ABSTRACT Abstract Background. Auscultatory measurement using a sphygmomanometer has been the predominant method for clinical estimation of blood pressure, but it is now rapidly being replaced by oscillometric measurement. Objective. To compare blood pressure by auscultatory and oscillometric measurements in patients ≥ 80 years. Method. 100 patients had blood pressure measured by auscultation with a sphygmomanometer and by an electronic device using the oscillometric method. For each patient the mean of two blood pressures with each method measured within 15 min were compared. Results. The mean age of participants was 85.8 years; 55.8% were women.
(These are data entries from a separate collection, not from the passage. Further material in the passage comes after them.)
(** The runner's task reports its outcome, unless it was aborted. *)
Definition runner_finished (p : Pid) (output : bytes) (code : Z) (s : ProcState) :
    ProcState :=
  if bool_decide (p ∈ runner_tasks s) then
    let count := as_u32 (len output) in
    let s :=
      if bool_decide (output = []) then s
      else publish_process_event p (OutputEvent count)
             (set_streams id (append_to p output)
                          (append_to p (io_record "output" count)) id s) in
    let s := set_table (exit p code) (set_runner_tasks (λ r, r ∖ {[p]}) s) in
    publish_process_event p (StatusEvent "exited") s
  else s.

Definition ProcFs_FileServer (self : View) : FileServer ProcState :=
  {| fs_walk := proc_walk self; fs_open := proc_open self; fs_read := proc_read self;
     fs_write := proc_write self; fs_stat := proc_stat self;
     fs_create := proc_create self; fs_remove := proc_remove self;
     fs_clunk := proc_clunk self |}.
End procfs.
Arguments View : clear implicits.
Arguments ProcState : clear implicits.
Arguments NamespaceSource : clear implicits.

(** A spawn through the boot view: open the clone file, read the pid back, write
    the exec spec, clunk; the process appears with its namespace and descriptors. *)
Example spawn_session :
  let spec := mkExec "/bin/cat" ["a"] (mkManifest 0 []) {[3 := "/proc/1"]} in
  let '(s, v0) := proc_new (X := unit) 1 in
  let n := mount "/proc" (ProcView 1) AccessReadWrite ns_new in
  let spec' := mkExec "/bin/cat" ["a"] (from_snapshot n 0) {[3 := "/proc/1"]} in
  let parse := λ b, if bool_decide (b = into_bytes "spec") then Some spec' else Some spec in
  let '(s, v) := for_spawner v0 None n credentials_system s in
  let '(s, r1) := proc_walk v ROOT 1 ["clone"] s in
  let '(s, r2) := proc_open v 1 Write s in
  let '(s, r3) := proc_read (λ _, []) v 1 0 10 s in
  let '(s, r4) := proc_write v 1 0 (into_bytes "spec") s in
  let '(s, r5) := proc_clunk parse v 1 s in
  r3 = Ok (into_bytes "1") ∧ r5 = Ok tt ∧
  (mounts ∘ p_namespace <$> get 1 (table s)) =
    Some [mkMount ["proc"] (ProcView 4) AccessReadWrite].
Proof. vm_compute. done. Qed.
The correlation coefficient for systolic blood pressure was 0.88 and for diastolic 0.79. Differences between auscultatory and oscillometric values were less than 10 mmHg in 70.6% of systolic blood pressures and in 83.2% for diastolic. Arrhythmia and hypertension did not influence the results, and there was no correlation between the magnitude of the differences and the level of blood pressure. Conclusion. Agreement between oscillometric and auscultatory measurements of blood pressure in octogenarians was found to be less than required by validation protocols. However, semi-automatic equipment, which is observer-independent, may be used even in the very elderly, particularly if multiple readings are performed.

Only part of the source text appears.